**WHAT IS EXPECTED**
Give again the line that contains "m canvasId canvasManager." and every line after it to the end of the records. Keep them exactly as they are and add nothing.

Stored items:
::::::

(** The pass as a whole: every controller and every data record of a
    viewport in [canvases] is placed; grid and resolution are untouched. *)
Lemma recalculateOffsets_effect m :
  gridManager (recalculateOffsets m) = gridManager m
  /\ currentResolution (recalculateOffsets m) = currentResolution m
  /\ (forall canvasId,
        canvases (recalculateOffsets m) !! canvasId
        = placedManager m canvasId <$> canvases m !! canvasId)
  /\ (forall canvasId,
        canvasDataMap (recalculateOffsets m) !! canvasId
        = match canvases m !! canvasId with
          | Some _ => placedData m canvasId <$> canvasDataMap m !! canvasId
          | None => canvasDataMap m !! canvasId
          end).
Proof.
  assert (passInvariant m (recalculateOffsets m) (canvases m)) as H.
  { unfold recalculateOffsets.
    apply (map_fold_weak_ind (passInvariant m)).
    - intros _. repeat split; intros canvasId; by rewrite lookup_empty.
    - intros canvasId canvasManager visited r Hfresh IH.
      by apply passInvariant_step. }
  destruct (H (reflexivity _)) as (Hgrid & Hres & Hcanvases & Hdata).
  repeat split; try done.
  intros canvasId. rewrite Hcanvases. by destruct (canvases m !! canvasId).
Qed.

Lemma placedManager_idem m m' canvasId canvasManager :
  gridManager m' = gridManager m -> currentResolution m' = currentResolution m ->
  placedManager m' canvasId (placedManager m canvasId canvasManager)
  = placedManager m canvasId canvasManager.
Proof.
  intros Hgrid Hres. unfold placedManager. rewrite Hgrid, Hres.
  by destruct (Grid.getCanvasPosition canvasId (gridManager m)).
Qed.

Lemma placedData_idem m m' canvasId canvasData :
  gridManager m' = gridManager m -> currentResolution m' = currentResolution m ->
  placedData m' canvasId (placedData m canvasId canvasData)
  = placedData m canvasId canvasData.
Proof.
  intros Hgrid Hres. unfold placedData. rewrite Hgrid, Hres.
  by destruct (Grid.getCanvasPosition canvasId (gridManager m)).
Qed.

::::::

**EXERCISE RESPONSE**
  = placedManager m canvasId canvasManager.
Proof.
  intros Hgrid Hres. unfold placedManager. rewrite Hgrid, Hres.
  by destruct (Grid.getCanvasPosition canvasId (gridManager m)).
Qed.

Lemma placedData_idem m m' canvasId canvasData :
  gridManager m' = gridManager m -> currentResolution m' = currentResolution m ->
  placedData m' canvasId (placedData m canvasId canvasData)
  = placedData m canvasId canvasData.
Proof.
  intros Hgrid Hres. unfold placedData. rewrite Hgrid, Hres.
  by destruct (Grid.getCanvasPosition canvasId (gridManager m)).
Qed.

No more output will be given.